Although the market was able to let off some steam during Wednesday’s break, meaning that mills were able to get some fixations squared away, the dynamics as such haven’t changed. Specs are still around 7.5-8.0 million bales net long and mills still need to fix around 6.0-6.5 million bales. In order for the mills to get out of their positions, they need specs to sell, otherwise prices will eventually be forced higher.
Not much has changed this week, as combined open interest in May and July has remained steady and mills are still burdened with a substantial amount of unfixed on-call sales.

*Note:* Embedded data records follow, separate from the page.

(* ===== verification/Connection.v ===== *)
(** * The TCP connection

    Models [libsponge/tcp_connection.hh], [tcp_connection.cc] and the [TCPConfig] of
    [tcp_helpers/tcp_config.hh]: the class [TCPConnection] joins a [TCPSender] and a
    [TCPReceiver], stamps acknowledgments on outgoing segments, and decides when the
    connection is over. [tcp_helpers/tcp_state.hh] and [tcp_state.cc], which name its
    states, are modelled at the end of the definitions. *)

From S2P Require Import Prelude WrappingInts Buffers ByteStreams Reassembler Parser TCPSegments Receiver Sender.

Definition DEFAULT_CAPACITY : Z := 64000.
Definition TIMEOUT_DFLT : Z := 1000.
Definition MAX_RETX_ATTEMPTS : Z := 8.

Record TCPConfig : Type := mkTCPConfig {
  cfg_rt_timeout : Z;
  cfg_recv_capacity : Z;
  cfg_send_capacity : Z;
  cfg_fixed_isn : option WrappingInt32
}.

Definition TCPConfig_default : TCPConfig := mkTCPConfig TIMEOUT_DFLT DEFAULT_CAPACITY DEFAULT_CAPACITY None.

Record TCPConnection : Type := mkTCPConnection {
  cn_cfg : TCPConfig;
  cn_receiver : TCPReceiver;
  cn_sender : TCPSender;
  cn_segments_out : list TCPSegment;
  cn_linger_after_streams_finish : bool;
  cn_time_since_last_segment_received : Z;
  cn_active : bool;
  cn_need_send_rst : bool
}.

(** Field updates. *)
Definition cn_set_receiver (c : TCPConnection) (v : TCPReceiver) : TCPConnection :=
  mkTCPConnection (cn_cfg c) v (cn_sender c) (cn_segments_out c) (cn_linger_after_streams_finish c)
    (cn_time_since_last_segment_received c) (cn_active c) (cn_need_send_rst c).

Definition cn_set_sender (c : TCPConnection) (v : TCPSender) : TCPConnection :=
  mkTCPConnection (cn_cfg c) (cn_receiver c) v (cn_segments_out c) (cn_linger_after_streams_finish c)
    (cn_time_since_last_segment_received c) (cn_active c) (cn_need_send_rst c).

Definition cn_set_segments_out (c : TCPConnection) (v : list TCPSegment) : TCPConnection :=
  mkTCPConnection (cn_cfg c) (cn_receiver c) (cn_sender c) v (cn_linger_after_streams_finish c)
    (cn_time_since_last_segment_received c) (cn_active c) (cn_need_send_rst c).

Definition cn_set_linger (c : TCPConnection) (v : bool) : TCPConnection :=
  mkTCPConnection (cn_cfg c) (cn_receiver c) (cn_sender c) (cn_segments_out c) v
    (cn_time_since_last_segment_received c) (cn_active c) (cn_need_send_rst c).

Definition cn_set_time (c : TCPConnection) (v : Z) : TCPConnection :=
  mkTCPConnection (cn_cfg c) (cn_receiver c) (cn_sender c) (cn_segments_out c)
    (cn_linger_after_streams_finish c) v (cn_active c) (cn_need_send_rst c).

It’s a tough call at the moment, since there are several factors that have the ability to move the market, be it trade sanctions, the large unfixed on-call position, drought conditions in West Texas, lower acreage in India or a chart that is sending weak signals.
The situation hasn’t changed much from last week. We still have a massive on-call position that needs to be fixed, which provides a solid layer of support underneath the market. Most of the buy orders by mills seem to be placed between 80.00 and 82.50.
Trade shorts seem to be in trouble, because the chart looks strong and fundamentals are supportive as well in view of the strong export performance. Speculators are bullish and have room to add to their net long position, which is still 2-3 million bales shy of its previous peak, while the trade needs to buy back a sizeable portion of its net short over the next three months. Who is going to provide the selling?
Renewed speculative buying has been the driver behind this latest rally, while trade shorts and particularly mills are still fighting against higher prices. Mills were proven right to wait with their March fixations, but there is no guarantee that speculators will run for the exit again in May and July.
As mentioned last week, we see the current constellation in the spec/hedge position as supportive to prices. The trade still has to fix around 7 million bales of on-call sales on May and July, among other shorts that need to be bought back until the middle of June, but unlike last year the spec net long position is a lot smaller now.
The fact that mills were able to get out of March fixations with relative ease, thanks to specs liquidating about a third of their net long, might lull them into a false sense of security in regards to their upcoming May and July fixations.
The market has a lot of similarities to last season, as price, open interest and the amount of unfixed on-call sales are nearly identical. However, although export sales are ahead of last season, there is more cotton available, both in the US and on a global basis, which should keep a lid on prices.
Speculators have so far demonstrated a lot more staying power than we thought. Maybe the weaker dollar, higher inflation expectations and stronger GDP growth around the globe keep specs invested for now. This would be bad news for the trade, who needs sell-side liquidity from speculators in order to get out of fixations/shorts.
The market is setting up for another epic showdown between spec longs and trade shorts and at this point it is still anybody’s guess who will prevail. Like last year this could turn into a drawn-out process, with prices moving in a narrow band for another two or three months before a final blow off and/or collapse occurs.
History doesn’t necessarily repeat itself, but it often rhymes! Like in 2008, the trade is putting up a fight, matching new spec longs step-by-step with additional shorts, which has led to this historic open interest. At this point the trade remains convinced that the futures market is out of line and that it will sooner or later have to correct back down.
The short squeeze is on and it is difficult to predict how far it will run. The problem is that open interest is still near a record and so are unfixed on-call sales. This means that there is plenty of ‘energy’ in this market, which can lead to some wild and overextended moves.